====== EXERCISE INPUT
Inductive block_err `{ColumnOps} :=
| ErrArguments (expected got : nat)
| ErrAppendRow (column : gostring) (e : col_err)
| ErrOrderLength (expected got : nat)
| ErrMissing (missing : list gostring)
| ErrMismatched (expected received : nat) (column : gostring)
| ErrPrefix (column : gostring) (e : col_err)
| ErrOutOfRange (i : Z) (n : nat)
| ErrTooManyRows
| ErrBlockRead
| ErrNewColumn (e : col_err)
| ErrCustomSerialization (column : gostring)
| ErrColumn (column : gostring) (e : col_err).

Section block.
Context `{CO : ColumnOps} {W : Wire}.

Record Block := MkBlock { names : list gostring; Columns : list col }.

Definition NewBlock : Block := MkBlock [] [].

Definition block_Rows (b : Block) : nat :=
  match Columns b with [] => 0 | c :: _ => colRows c end.

Definition AddColumn (b : Block) (name ct : gostring) : result block_err Block :=
  match newColumn name ct with
  | Err e => Err (ErrNewColumn e)
  | Ok c => Ok (MkBlock (names b ++ [name]) (Columns b ++ [c]))
  end.

(** The loop of [Append]: each column in turn, stopping at the first error; the
    columns before it keep the row. *)
Fixpoint append_loop (cols : list col) (v : list cell) : list col * option block_err :=
  match cols, v with
  | c :: cols, x :: v =>
      match AppendRow c x with
      | (c', Some e) => (c' :: cols, Some (ErrAppendRow (colName c) e))
      | (c', None) => let '(cols', r) := append_loop cols v in (c' :: cols', r)
      end
  | _, _ => (cols, None)
  end.

Definition Append (b : Block) (v : list cell) : Block * option block_err :=
  if negb (Nat.eqb (length (Columns b)) (length v))
  then (b, Some (ErrArguments (length (Columns b)) (length v)))
  else let '(cols, r) := append_loop (Columns b) v in (MkBlock (names b) cols, r).

Definition block_Reset (b : Block) : Block := MkBlock (names b) (map colReset (Columns b)).

(** ** Column order *)

(** [difference(a, b)]: the elements of [a] that [b] lacks, in order. *)
Definition difference (a b : list gostring) : list gostring :=
  let mb : gset gostring := list_to_set b in List.filter (λ x, negb (bool_decide (x ∈ mb))) a.

(** [lookup]: the last position wins. *)
Definition lookup_ranks (columns : list gostring) : gmap gostring nat :=
  list_to_map (reverse (zip columns (seq 0 (length columns)))).

(** [lookup[name]]: 0 when absent. *)
Definition rank (lookup : gmap gostring nat) (name : gostring) : nat := default 0%nat (lookup !! name).

(** [sort.Slice]: the elements in ascending order of their ranks.  The order of
    elements of equal rank is left open by the library; the block has none. *)
Fixpoint insert_by {A} (key : A → nat) (x : A) (l : list A) : list A :=
  match l with
  | [] => [x]
  | y :: l => if (key y <? key x)%nat then y :: insert_by key x l else x :: y :: l
  end.
Definition sort_Slice {A} (key : A → nat) (l : list A) : list A := foldr (insert_by key) [] l.

Definition SortColumns (b : Block) (columns : list gostring) : Block * option block_err :=
  if bool_decide (columns = []) then (b, None)
  else if negb (Nat.eqb (length columns) (length (Columns b)))
  then (b, Some (ErrOrderLength (length (Columns b)) (length columns)))
  else
    let missing := difference (names b) columns in
    if bool_decide (missing ≠ []) then (b, Some (ErrMissing missing))
    else
      let lookup := lookup_ranks columns in
      (MkBlock (sort_Slice (rank lookup) (names b)) (sort_Slice (λ c, rank lookup (colName c)) (Columns b)), None).

(** ** Encoding *)

Definition encodeBlockInfo : gostring :=
  PutUVarInt 1 ++ PutBool false ++ PutUVarInt 2 ++ PutInt32 (-1) ++ PutUVarInt 0.

(** [for _, c := range b.Columns[1:]]: all columns have as many rows as the first. *)
Fixpoint check_rows (rows : nat) (cols : list col) : option block_err :=
  match cols with
  | [] => None
  | c :: cols =>
      if negb (Nat.eqb rows (colRows c)) then Some (ErrMismatched rows (colRows c) (colName c))
      else check_rows rows cols
  end.

Definition EncodeHeader (b : Block) (revision : Z) : result block_err gostring :=
  let info := put_when (0 <? revision) encodeBlockInfo in
  match check_rows (block_Rows b) (tail (Columns b)) with
  | Some e => Err e
  | None => Ok (info ++ PutUVarInt (Z.of_nat (length (Columns b))) ++ PutUVarInt (Z.of_nat (block_Rows b)))
  end.

(** The text of one column. *)
Definition column_bytes (c : col) (revision : Z) : result block_err gostring :=
  prefix ← match WriteStatePrefix c with
           | None => Ok []
           | Some (Ok p) => Ok p
           | Some (Err e) => Err (ErrPrefix (colName c) e) end;
  Ok (PutString (colName c) ++ PutString (colType c)
      ++ put_when (DBMS_MIN_REVISION_WITH_CUSTOM_SERIALIZATION <=? revision) (PutBool false)
      ++ prefix ++ colEncode c).

Definition EncodeColumn (b : Block) (revision : Z) (i : Z) : result block_err gostring :=
  if (0 <=? i) && (i <? Z.of_nat (length (Columns b))) then
    match Columns b !! Z.to_nat i with
    | Some c => column_bytes c revision
    | None => Err (ErrOutOfRange i (length (Columns b)))
    end
  else Err (ErrOutOfRange i (length (Columns b))).

(** [for i := range b.Columns]. *)
Fixpoint encode_columns (b : Block) (revision : Z) (idx : list nat) : result block_err gostring :=
  match idx with
  | [] => Ok []
  | i :: idx => x ← EncodeColumn b revision (Z.of_nat i); r ← encode_columns b revision idx; Ok (x ++ r)
  end.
============
_EXERCISE DETAILS_.
From the records above, copy every line that includes the word "option".

_EXERCISE ANSWER_.
Fixpoint append_loop (cols : list col) (v : list cell) : list col * option block_err :=
Definition Append (b : Block) (v : list cell) : Block * option block_err :=
Definition SortColumns (b : Block) (columns : list gostring) : Block * option block_err :=
Fixpoint check_rows (rows : nat) (cols : list col) : option block_err :=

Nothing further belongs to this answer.